◆ What this task involves ◆
Repeat only the lines below from the one containing "then match get_prop" through the one containing "(** The identifiers", inclusive, exactly as written.

————

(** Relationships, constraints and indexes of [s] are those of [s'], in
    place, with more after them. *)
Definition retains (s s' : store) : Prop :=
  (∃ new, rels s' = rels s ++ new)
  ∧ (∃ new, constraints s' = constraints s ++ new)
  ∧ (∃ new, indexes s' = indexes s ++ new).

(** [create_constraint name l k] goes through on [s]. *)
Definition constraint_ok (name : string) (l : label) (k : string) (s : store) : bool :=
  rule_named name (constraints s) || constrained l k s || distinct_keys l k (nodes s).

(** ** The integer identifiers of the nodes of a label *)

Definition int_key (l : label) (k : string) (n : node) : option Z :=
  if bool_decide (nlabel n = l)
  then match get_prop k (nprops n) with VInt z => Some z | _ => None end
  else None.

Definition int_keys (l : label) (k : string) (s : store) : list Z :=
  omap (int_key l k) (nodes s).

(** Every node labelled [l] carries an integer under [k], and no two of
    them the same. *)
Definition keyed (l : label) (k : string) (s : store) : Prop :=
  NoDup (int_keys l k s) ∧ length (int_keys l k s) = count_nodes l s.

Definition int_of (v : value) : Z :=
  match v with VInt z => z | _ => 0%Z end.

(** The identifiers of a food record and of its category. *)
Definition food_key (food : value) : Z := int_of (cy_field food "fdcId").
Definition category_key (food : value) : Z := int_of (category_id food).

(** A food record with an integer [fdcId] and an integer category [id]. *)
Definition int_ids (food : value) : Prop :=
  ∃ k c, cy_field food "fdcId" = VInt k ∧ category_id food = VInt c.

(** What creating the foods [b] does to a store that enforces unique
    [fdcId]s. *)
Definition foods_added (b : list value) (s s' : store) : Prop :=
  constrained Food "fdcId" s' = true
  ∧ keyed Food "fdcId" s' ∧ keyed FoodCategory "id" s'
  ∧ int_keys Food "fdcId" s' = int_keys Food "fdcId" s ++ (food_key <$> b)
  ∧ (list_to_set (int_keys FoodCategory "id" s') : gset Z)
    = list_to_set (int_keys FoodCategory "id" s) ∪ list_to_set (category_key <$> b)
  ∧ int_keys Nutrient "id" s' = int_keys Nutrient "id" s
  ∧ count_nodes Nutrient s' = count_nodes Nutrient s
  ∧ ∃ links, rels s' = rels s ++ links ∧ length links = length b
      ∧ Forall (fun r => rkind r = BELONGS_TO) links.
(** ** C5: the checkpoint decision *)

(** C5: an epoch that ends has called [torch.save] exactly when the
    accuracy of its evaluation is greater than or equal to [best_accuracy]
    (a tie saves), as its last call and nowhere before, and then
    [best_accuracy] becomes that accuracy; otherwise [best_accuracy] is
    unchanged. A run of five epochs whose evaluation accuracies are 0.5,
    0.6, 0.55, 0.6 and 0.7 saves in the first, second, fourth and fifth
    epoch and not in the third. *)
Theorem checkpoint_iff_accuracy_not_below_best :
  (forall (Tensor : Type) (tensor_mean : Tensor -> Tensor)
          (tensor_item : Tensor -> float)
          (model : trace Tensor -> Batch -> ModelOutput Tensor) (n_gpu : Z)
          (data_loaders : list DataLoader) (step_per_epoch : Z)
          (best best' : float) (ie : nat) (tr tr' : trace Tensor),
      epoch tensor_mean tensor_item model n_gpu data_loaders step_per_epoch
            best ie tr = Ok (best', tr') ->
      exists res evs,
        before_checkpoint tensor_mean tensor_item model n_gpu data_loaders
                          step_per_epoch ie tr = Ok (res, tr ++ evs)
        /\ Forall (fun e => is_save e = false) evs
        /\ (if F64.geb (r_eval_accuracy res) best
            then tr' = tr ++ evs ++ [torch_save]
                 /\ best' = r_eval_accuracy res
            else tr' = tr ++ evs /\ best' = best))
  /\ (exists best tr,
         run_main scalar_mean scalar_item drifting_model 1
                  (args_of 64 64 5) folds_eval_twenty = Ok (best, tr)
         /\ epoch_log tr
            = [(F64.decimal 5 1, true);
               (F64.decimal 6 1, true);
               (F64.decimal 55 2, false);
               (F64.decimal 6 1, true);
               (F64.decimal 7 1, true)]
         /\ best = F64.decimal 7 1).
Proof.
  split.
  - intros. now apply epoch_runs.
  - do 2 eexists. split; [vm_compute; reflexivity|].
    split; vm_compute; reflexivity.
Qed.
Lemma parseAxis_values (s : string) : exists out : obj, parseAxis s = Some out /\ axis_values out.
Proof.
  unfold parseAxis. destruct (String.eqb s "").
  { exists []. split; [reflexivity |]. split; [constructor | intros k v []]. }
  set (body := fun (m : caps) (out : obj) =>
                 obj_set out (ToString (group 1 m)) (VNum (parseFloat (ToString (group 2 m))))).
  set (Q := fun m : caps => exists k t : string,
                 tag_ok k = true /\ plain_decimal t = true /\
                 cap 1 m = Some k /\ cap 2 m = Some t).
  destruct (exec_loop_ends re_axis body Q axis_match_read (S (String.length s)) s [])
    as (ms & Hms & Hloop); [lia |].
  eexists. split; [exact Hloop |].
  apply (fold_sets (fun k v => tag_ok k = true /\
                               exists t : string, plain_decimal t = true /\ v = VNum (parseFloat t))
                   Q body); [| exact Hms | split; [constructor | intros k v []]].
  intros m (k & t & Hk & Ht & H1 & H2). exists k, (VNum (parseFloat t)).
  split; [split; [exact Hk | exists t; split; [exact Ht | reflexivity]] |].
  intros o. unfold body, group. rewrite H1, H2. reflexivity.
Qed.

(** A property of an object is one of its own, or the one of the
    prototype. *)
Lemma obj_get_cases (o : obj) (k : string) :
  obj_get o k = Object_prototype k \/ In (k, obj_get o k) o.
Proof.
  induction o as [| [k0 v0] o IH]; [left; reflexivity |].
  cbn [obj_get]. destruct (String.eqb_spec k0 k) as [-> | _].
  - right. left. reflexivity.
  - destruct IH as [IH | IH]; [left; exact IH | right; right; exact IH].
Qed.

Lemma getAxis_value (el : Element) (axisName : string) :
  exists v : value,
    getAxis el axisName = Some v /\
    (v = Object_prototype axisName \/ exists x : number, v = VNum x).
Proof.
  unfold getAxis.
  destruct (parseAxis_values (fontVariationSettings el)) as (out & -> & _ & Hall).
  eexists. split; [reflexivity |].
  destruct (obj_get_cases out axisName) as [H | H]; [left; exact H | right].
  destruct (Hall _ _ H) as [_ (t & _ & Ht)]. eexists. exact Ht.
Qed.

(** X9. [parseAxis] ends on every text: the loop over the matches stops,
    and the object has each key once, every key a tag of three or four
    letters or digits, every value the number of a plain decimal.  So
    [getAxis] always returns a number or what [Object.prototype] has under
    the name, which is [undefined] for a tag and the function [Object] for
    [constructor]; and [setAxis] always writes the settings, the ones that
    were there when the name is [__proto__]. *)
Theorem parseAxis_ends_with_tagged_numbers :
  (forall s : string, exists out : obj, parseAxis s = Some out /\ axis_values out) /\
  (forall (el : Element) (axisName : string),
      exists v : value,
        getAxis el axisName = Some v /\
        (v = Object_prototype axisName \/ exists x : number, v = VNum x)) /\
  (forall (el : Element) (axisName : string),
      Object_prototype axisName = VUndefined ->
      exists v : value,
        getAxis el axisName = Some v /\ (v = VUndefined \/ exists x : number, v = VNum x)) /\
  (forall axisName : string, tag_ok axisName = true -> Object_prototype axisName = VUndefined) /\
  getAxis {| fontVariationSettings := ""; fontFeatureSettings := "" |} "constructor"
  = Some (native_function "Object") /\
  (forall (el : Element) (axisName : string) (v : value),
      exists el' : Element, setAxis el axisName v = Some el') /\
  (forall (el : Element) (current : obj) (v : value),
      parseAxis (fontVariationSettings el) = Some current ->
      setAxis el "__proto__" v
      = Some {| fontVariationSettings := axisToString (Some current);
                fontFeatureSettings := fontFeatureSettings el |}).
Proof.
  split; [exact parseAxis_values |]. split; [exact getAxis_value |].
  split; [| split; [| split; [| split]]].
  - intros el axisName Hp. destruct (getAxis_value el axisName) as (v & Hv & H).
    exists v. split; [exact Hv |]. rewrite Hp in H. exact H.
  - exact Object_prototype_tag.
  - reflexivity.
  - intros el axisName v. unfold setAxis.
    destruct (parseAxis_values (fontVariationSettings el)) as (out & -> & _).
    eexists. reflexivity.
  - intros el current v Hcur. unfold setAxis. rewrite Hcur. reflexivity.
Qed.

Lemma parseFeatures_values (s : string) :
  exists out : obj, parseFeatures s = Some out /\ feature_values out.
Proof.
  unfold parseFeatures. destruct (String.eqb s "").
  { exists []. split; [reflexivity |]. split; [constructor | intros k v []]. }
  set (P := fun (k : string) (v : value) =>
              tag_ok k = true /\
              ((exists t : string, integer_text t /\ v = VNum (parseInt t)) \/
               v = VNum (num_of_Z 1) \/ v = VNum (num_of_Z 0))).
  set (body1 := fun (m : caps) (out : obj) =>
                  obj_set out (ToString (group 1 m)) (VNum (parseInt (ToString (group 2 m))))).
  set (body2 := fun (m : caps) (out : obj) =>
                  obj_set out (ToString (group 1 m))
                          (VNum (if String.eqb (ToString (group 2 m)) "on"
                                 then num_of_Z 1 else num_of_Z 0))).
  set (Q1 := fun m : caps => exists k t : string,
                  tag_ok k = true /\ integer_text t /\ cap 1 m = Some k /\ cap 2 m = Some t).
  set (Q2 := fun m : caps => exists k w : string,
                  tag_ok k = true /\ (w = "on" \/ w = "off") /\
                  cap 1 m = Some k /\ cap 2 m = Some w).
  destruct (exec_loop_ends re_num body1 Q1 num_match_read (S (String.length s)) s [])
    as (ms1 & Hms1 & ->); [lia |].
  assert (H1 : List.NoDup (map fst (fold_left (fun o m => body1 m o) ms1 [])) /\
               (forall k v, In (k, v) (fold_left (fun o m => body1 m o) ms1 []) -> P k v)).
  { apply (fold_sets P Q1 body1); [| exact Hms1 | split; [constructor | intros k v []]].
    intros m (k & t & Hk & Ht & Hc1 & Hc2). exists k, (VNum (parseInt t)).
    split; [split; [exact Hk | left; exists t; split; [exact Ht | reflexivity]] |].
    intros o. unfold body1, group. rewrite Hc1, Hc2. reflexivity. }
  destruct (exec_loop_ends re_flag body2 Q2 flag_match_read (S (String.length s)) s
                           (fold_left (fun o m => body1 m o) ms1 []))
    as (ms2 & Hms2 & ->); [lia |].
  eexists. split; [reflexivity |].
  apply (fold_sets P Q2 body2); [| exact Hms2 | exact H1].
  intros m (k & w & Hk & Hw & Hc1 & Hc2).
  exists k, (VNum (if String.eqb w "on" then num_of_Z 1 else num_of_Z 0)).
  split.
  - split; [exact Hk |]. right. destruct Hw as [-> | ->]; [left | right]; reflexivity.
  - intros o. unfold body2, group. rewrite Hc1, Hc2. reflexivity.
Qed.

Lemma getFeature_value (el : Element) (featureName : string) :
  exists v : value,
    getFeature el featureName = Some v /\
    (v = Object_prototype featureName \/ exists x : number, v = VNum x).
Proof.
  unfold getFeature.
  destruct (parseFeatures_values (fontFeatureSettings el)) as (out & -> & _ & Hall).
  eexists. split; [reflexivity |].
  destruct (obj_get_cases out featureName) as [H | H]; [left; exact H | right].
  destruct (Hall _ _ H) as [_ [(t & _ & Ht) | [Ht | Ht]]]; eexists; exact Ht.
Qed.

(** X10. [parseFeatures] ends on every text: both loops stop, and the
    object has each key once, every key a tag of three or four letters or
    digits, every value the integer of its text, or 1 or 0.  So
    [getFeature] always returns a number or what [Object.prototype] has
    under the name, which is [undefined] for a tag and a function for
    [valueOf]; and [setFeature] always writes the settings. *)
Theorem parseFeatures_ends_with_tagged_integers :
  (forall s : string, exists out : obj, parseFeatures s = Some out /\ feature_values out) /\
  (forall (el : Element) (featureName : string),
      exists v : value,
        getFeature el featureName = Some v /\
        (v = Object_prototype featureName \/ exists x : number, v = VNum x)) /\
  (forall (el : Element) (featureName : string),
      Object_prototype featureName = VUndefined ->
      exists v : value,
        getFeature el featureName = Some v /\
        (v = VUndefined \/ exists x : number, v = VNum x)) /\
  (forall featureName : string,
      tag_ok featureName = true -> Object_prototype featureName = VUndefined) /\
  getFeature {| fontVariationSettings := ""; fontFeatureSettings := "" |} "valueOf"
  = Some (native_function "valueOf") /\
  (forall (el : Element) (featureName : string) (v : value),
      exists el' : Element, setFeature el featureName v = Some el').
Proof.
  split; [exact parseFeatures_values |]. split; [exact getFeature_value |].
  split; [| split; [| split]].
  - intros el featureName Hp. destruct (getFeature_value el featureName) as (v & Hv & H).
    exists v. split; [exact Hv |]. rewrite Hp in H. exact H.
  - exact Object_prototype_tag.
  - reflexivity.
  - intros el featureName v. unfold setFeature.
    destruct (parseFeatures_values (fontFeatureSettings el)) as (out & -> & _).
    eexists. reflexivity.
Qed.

————

◆ Response below ◆
  then match get_prop k (nprops n) with VInt z => Some z | _ => None end
  else None.

Definition int_keys (l : label) (k : string) (s : store) : list Z :=
  omap (int_key l k) (nodes s).

(** Every node labelled [l] carries an integer under [k], and no two of
    them the same. *)
Definition keyed (l : label) (k : string) (s : store) : Prop :=
  NoDup (int_keys l k s) ∧ length (int_keys l k s) = count_nodes l s.

Definition int_of (v : value) : Z :=
  match v with VInt z => z | _ => 0%Z end.

(** The identifiers of a food record and of its category. *)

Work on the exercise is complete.